● Records provided:
Lemma Put_validation_witness :
  Put (H := sumHash) New None (lit "v") = Returns (New, Some ErrNilKey)
  ∧ Put (H := sumHash) New longKey (lit "v")
    = Returns (New, Some ErrKeyTooLarge)
  ∧ Put (H := sumHash) New (lit "k") longValue
    = Returns (New, Some ErrValueTooLarge).
Proof.
  split; [|split].
  - destruct (Put_validation (H := sumHash) New None (lit "v")) as (Hn & _).
    apply Hn. reflexivity.
  - destruct (Put_validation (H := sumHash) New longKey (lit "v"))
      as (_ & Hk & _).
    apply Hk. unfold longKey. rewrite len_replicate. lia.
  - destruct (Put_validation (H := sumHash) New (lit "k") longValue)
      as (_ & _ & Hv & _).
    apply Hv.
    + discriminate.
    + change (len (lit "k")) with 1%nat. lia.
    + unfold longValue. rewrite len_replicate. lia.
Defined.

Lemma Delete_empty_tree_witness :
  Delete New (lit "k") = Returns (New, Some ErrKeyNotFound)
  ∧ Delete New longKey = Returns (New, Some ErrKeyNotFound).
Proof.
  split.
  - destruct (Delete_empty_tree New (lit "k")) as (He & _).
    apply He; [reflexivity|discriminate].
  - destruct (Delete_empty_tree New longKey) as (He & _).
    apply He; [reflexivity|discriminate].
Defined.

Lemma Delete_root_record_witness :
  Delete leafArc (lit "apple") = Returns (New, None)
  ∧ Delete chainArc (lit "app")
    = Returns (mkArc (Some (mkNode (lit "apple") true false 0 []
                              (lit "sauce"))) 1 1 ∅, None)
  ∧ Delete forkArc (lit "appl")
    = Returns (mkArc (Some (mkNode (lit "appl") false false 2
                              [ mkNode (lit "e") true false 0 [] (lit "sauce");
                                mkNode (lit "y") true false 0 [] (lit "verb") ]
                              None)) 3 2 ∅, None).
Proof.
  split; [|split].
  - assert (Hf : findNodeAndParent leafArc (lit "apple")
                 = Returns (inr (mkNode (lit "apple") true false 0 []
                                   (lit "sauce"), [], None)))
      by reflexivity.
    assert (Hl : Z.of_nat (len (lit "apple")) ≤ maxKeyBytes)
      by (vm_compute; discriminate).
    destruct (Delete_root_record _ _ _ _ Hf Hl eq_refl eq_refl)
      as (_ & Hleaf & _).
    exact (Hleaf eq_refl).
  - assert (Hf : findNodeAndParent chainArc (lit "app")
                 = Returns (inr (mkNode (lit "app") true false 1
                                   [ mkNode (lit "le") true false 0 []
                                       (lit "sauce") ]
                                   (lit "store"), [], None)))
      by reflexivity.
    assert (Hl : Z.of_nat (len (lit "app")) ≤ maxKeyBytes)
      by (vm_compute; discriminate).
    destruct (Delete_root_record _ _ _ _ Hf Hl eq_refl eq_refl)
      as (_ & _ & Hone & _).
    exact (proj1 (Hone _ eq_refl)).
  - assert (Hf : findNodeAndParent forkArc (lit "appl")
                 = Returns (inr (mkNode (lit "appl") true false 2
                                   [ mkNode (lit "e") true false 0 []
                                       (lit "sauce");
                                     mkNode (lit "y") true false 0 []
                                       (lit "verb") ]
                                   (lit "abbr"), [], None)))
      by reflexivity.
    assert (Hl : Z.of_nat (len (lit "appl")) ≤ maxKeyBytes)
      by (vm_compute; discriminate).
    destruct (Delete_root_record _ _ _ _ Hf Hl eq_refl eq_refl)
      as (_ & _ & _ & Hmany).
    apply Hmany. simpl. lia.
Defined.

● Problem:
Filter the entries above and return only the lines holding "unfold".

● Result of the task:
    apply Hk. unfold longKey. rewrite len_replicate. lia.
    + unfold longValue. rewrite len_replicate. lia.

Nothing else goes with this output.